== Material for this task ==
(* ===== verification/Codec.v ===== *)
(** Section decompression and LZMA recompression
    ([crates/uefi-engine/src/decompress.rs], [compress.rs]). The LZMA codecs
    themselves are the external crates [lzma-rs] and [liblzma]. *)
From S2P Require Import Prelude Tiano.

Inductive CompressError := EmptyInput | CompressFailed | RoundTripFailed.

Inductive LzmaMatchFinder := Bt2 | Bt3 | Bt4 | Hc4.

Record LzmaEncodeParams := {
  lc : Z;
  lp : Z;
  pb : Z;
  dict_size : Z;
  nice_len : Z;
  mf : LzmaMatchFinder
}.

(** The external codecs: [lzma_rs::lzma_decompress] on a whole stream and the
    raw LZMA1 encoder of [liblzma] run to the end of its input. Nothing is
    assumed of either: the engine checks every stream it produces. *)
Class LzmaLib := {
  lzma_rs_decompress : list byte -> option (list byte);
  encode_raw_lzma1 : list byte -> LzmaEncodeParams -> option (list byte)
}.

Section Codec.
Context {LL : LzmaLib}.

(** ** [decompress.rs] *)

Definition decompress_tiano (data : list byte) : dres (list byte) :=
  match Tiano.decompress data Pbit_Efi with
  | Err _ => Tiano.decompress data Pbit_Tiano
  | r => r
  end.

Definition decompress_lzma (data : list byte) : dres (list byte) :=
  if blen data <? 13 then Err Corrupted
  else ok_or Corrupted (lzma_rs_decompress data).

Definition decompress (data : list byte) (algorithm : byte) : dres (list byte) :=
  match algorithm with
  | x00 => Ok data
  | x01 => decompress_tiano data
  | x02 => decompress_lzma data
  | _ => Err Unsupported
  end.

Definition lzma_dictionary_size (data : list byte) : Z :=
  if 5 <=? blen data then le_dec (sub data 1 5) else 0.

(** ** [compress.rs] *)

Definition LzmaEncodeParams_default : LzmaEncodeParams :=
  {| lc := 0; lp := 0; pb := 0; dict_size := 0x01000000; nice_len := 273; mf := Bt4 |}.

Definition lzma_props_byte (lc lp pb : Z) : byte := z2b ((pb * 5 + lp) * 9 + lc).

Definition alone_stream (input : list byte) (p : LzmaEncodeParams)
  : outcome CompressError (list byte) :=
  raw ← ok_or CompressFailed (encode_raw_lzma1 input p);
  mret (lzma_props_byte (lc p) (lp p) (pb p) :: le_enc 4 (dict_size p)
        ++ le_enc 8 (blen input) ++ raw).

Definition round_trip_check (input stream : list byte) : outcome CompressError unit :=
  decoded ← map_err (fun _ => RoundTripFailed) (decompress stream x02);
  if bool_decide (decoded = input) then Ok tt else Err RoundTripFailed.

Definition compress_lzma (input : list byte) : outcome CompressError (list byte) :=
  if bool_decide (input = []) then Err EmptyInput
  else
    out ← alone_stream input LzmaEncodeParams_default;
    _ ← round_trip_check input out;
    mret out.

(** The sweep grid: [pb] in [0..=2], [lc] in [0..=4]. *)
Definition fit_grid : list LzmaEncodeParams :=
  pb ← seqZ 0 3;
  lc ← seqZ 0 5;
  mret {| lc := lc; lp := 0; pb := pb; dict_size := dict_size LzmaEncodeParams_default;
          nice_len := nice_len LzmaEncodeParams_default;
          mf := mf LzmaEncodeParams_default |}.

Definition fits (budget : option Z) (stream : list byte) : option Z :=
  match budget with
  | Some b => if blen stream <=? b then Some b else None
  | None => None
  end.

(** The two nested loops over the grid with their early return. *)
Fixpoint fit_sweep (input : list byte) (budget : option Z) (grid : list LzmaEncodeParams)
  (best : option (list byte)) : outcome CompressError (list byte) :=
  match grid with
  | [] =>
      stream ← unwrap best;
      _ ← round_trip_check input stream;
      mret stream
  | params :: grid =>
      stream ← alone_stream input params;
      match fits budget stream with
      | Some b =>
          let padded := resize_to stream b x00 in
          _ ← round_trip_check input padded;
          mret padded
      | None =>
          let shorter := match best with None => true | Some s => blen stream <? blen s end in
          fit_sweep input budget grid (if shorter then Some stream else best)
      end
  end.

Definition compress_lzma_fit (input : list byte) (budget : option Z)
  : outcome CompressError (list byte) :=
  if bool_decide (input = []) then Err EmptyInput
  else fit_sweep input budget fit_grid None.

(** ** Properties *)

Lemma round_trip_check_Ok input stream u :
  round_trip_check input stream = Ok u -> decompress stream x02 = Ok input.
Proof.
  unfold round_trip_check. intros H. ok_inv. by bool_to_prop; subst.
Qed.

(** What a result of the sweep is: it decodes to the input, and either fills
    the budget exactly or no candidate fits and it is as short as any. *)
Definition fit_result (input : list byte) (budget : option Z) (cands : list LzmaEncodeParams)
  (best : option (list byte)) (r : list byte) : Prop :=
  decompress r x02 = Ok input /\
  ((exists b, budget = Some b /\ blen r = b) \/
   ((forall p s, p ∈ cands -> alone_stream input p = Ok s ->
       fits budget s = None /\ blen r <= blen s) /\
    (forall s, best = Some s -> blen r <= blen s))).

Lemma fit_sweep_Ok input budget grid best r :
  fit_sweep input budget grid best = Ok r -> fit_result input budget grid best r.
Proof.
  revert best. induction grid as [|p grid IH]; intros best H; cbn [fit_sweep] in H.
  - ok_inv. destruct best as [s|]; simplify_eq/=. split.
    + by eapply round_trip_check_Ok.
    + right. split; [by intros ? ? ?%elem_of_nil|]. intros ? [= <-]. lia.
  - apply bind_Ok in H as (s & Hs & H). destruct (fits budget s) as [b|] eqn:Hf.
    + ok_inv. split; [by eapply round_trip_check_Ok|]. left. exists b.
      destruct budget as [b'|]; simpl in Hf; [|done].
      destruct (Z.leb_spec (blen s) b'); simplify_eq/=. split; [done|].
      apply blen_resize_to. pose proof (blen_nonneg s). lia.
    + apply IH in H as [Hd [Hb|[Hc Hb]]]; (split; [done|]); [by left|right].
      set (shorter := match best with None => true | Some s' => blen s <? blen s' end) in Hb.
      assert (blen r <= blen s) as Hrs.
      { destruct shorter eqn:Hsh; [by apply Hb|]. unfold shorter in Hsh.
        destruct best as [s'|]; [|done]. specialize (Hb s' eq_refl). lia. }
      split.
      * intros p' s' [->|Hin]%elem_of_cons Hs'; [|by eapply Hc].
        rewrite Hs in Hs'. injection Hs' as <-. done.
      * intros s' ->. unfold shorter in Hb. destruct (Z.ltb_spec (blen s) (blen s')).
        -- lia.
        -- by apply Hb.
Qed.

(** The check decodes with the LZMA algorithm only, so it never panics. *)
Lemma round_trip_check_post input stream :
  post (round_trip_check input stream) (fun _ => decompress stream x02 = Ok input)
    (fun e => e = RoundTripFailed).
Proof.
  unfold round_trip_check. cbn [decompress]. unfold decompress_lzma.
  destruct (_ <? _); simpl; [done|]. destruct (lzma_rs_decompress stream) as [d|]; simpl; [|done].
  case_bool_decide as Hd; simpl; [by rewrite Hd|done].
Qed.

(** How a sweep fails: a candidate that cannot be encoded, or a stream that does
    not decode to the input. *)
Definition fit_error (input : list byte) (cands : list LzmaEncodeParams) (e : CompressError) : Prop :=
  e = CompressFailed /\ (exists p, p ∈ cands /\ encode_raw_lzma1 input p = None) \/
  e = RoundTripFailed.

Lemma fit_sweep_total input budget grid best :
  is_Some best \/ grid <> [] ->
  post (fit_sweep input budget grid best) (fun _ => True) (fit_error input grid).
Proof.
  revert best. induction grid as [|p grid IH]; intros best Hb; cbn [fit_sweep].
  - destruct Hb as [[s ->]|]; [|done]. simpl. apply post_bind.
    eapply post_mono; [apply round_trip_check_post|done|]. intros e ->. by right.
  - apply post_bind. unfold alone_stream.
    destruct (encode_raw_lzma1 input p) as [r|] eqn:He; simpl.
    2:{ left. split; [done|]. exists p. split; [by left|done]. }
    destruct (fits budget _) as [b|].
    + apply post_bind. eapply post_mono; [apply round_trip_check_post|done|]. intros e ->. by right.
    + eapply post_mono; [apply IH|done|].
      * left. destruct best as [s|]; simpl; [destruct (_ <? _)|]; by eexists.
      * intros e [[-> (q & Hq & Hn)] | ->]; [left|by right]. split; [done|]. exists q.
        split; [by right|done].
Qed.

(** The slot-fitting compressor never panics, and a stream it returns decodes to
    its input; it has exactly the size of the slot when some parameters fit, and
    otherwise is as short as every candidate. *)
Theorem compress_lzma_fit_correct input budget :
  match compress_lzma_fit input budget with
  | Ok r => input <> [] /\ fit_result input budget fit_grid None r
  | Err EmptyInput => input = []
  | Err e => input <> [] /\ fit_error input fit_grid e
  | _ => False
  end.
Proof.
  unfold compress_lzma_fit. case_bool_decide as Hi; [done|].
  assert (fit_grid <> []) as Hgrid by (vm_compute; discriminate).
  pose proof (fit_sweep_total input budget fit_grid None (or_intror Hgrid)) as Ht.
  destruct (fit_sweep input budget fit_grid None) as [r|e| |] eqn:Hs; simpl in Ht; [|..|done|done].
  - split; [done|]. by apply fit_sweep_Ok.
  - destruct Ht as [[-> ?] | ->]; (split; [done|]); [by left; auto|by right].
Qed.

End Codec.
===
▶ _Goal of the exercise_
The required output is the set of lines from the first line of the data through the line that contains "raw LZMA1 encoder", transcribed exactly.

▶ _Response to the exercise_
(* ===== verification/Codec.v ===== *)
(** Section decompression and LZMA recompression
    ([crates/uefi-engine/src/decompress.rs], [compress.rs]). The LZMA codecs
    themselves are the external crates [lzma-rs] and [liblzma]. *)
From S2P Require Import Prelude Tiano.

Inductive CompressError := EmptyInput | CompressFailed | RoundTripFailed.

Inductive LzmaMatchFinder := Bt2 | Bt3 | Bt4 | Hc4.

Record LzmaEncodeParams := {
  lc : Z;
  lp : Z;
  pb : Z;
  dict_size : Z;
  nice_len : Z;
  mf : LzmaMatchFinder
}.

(** The external codecs: [lzma_rs::lzma_decompress] on a whole stream and the
    raw LZMA1 encoder of [liblzma] run to the end of its input. Nothing is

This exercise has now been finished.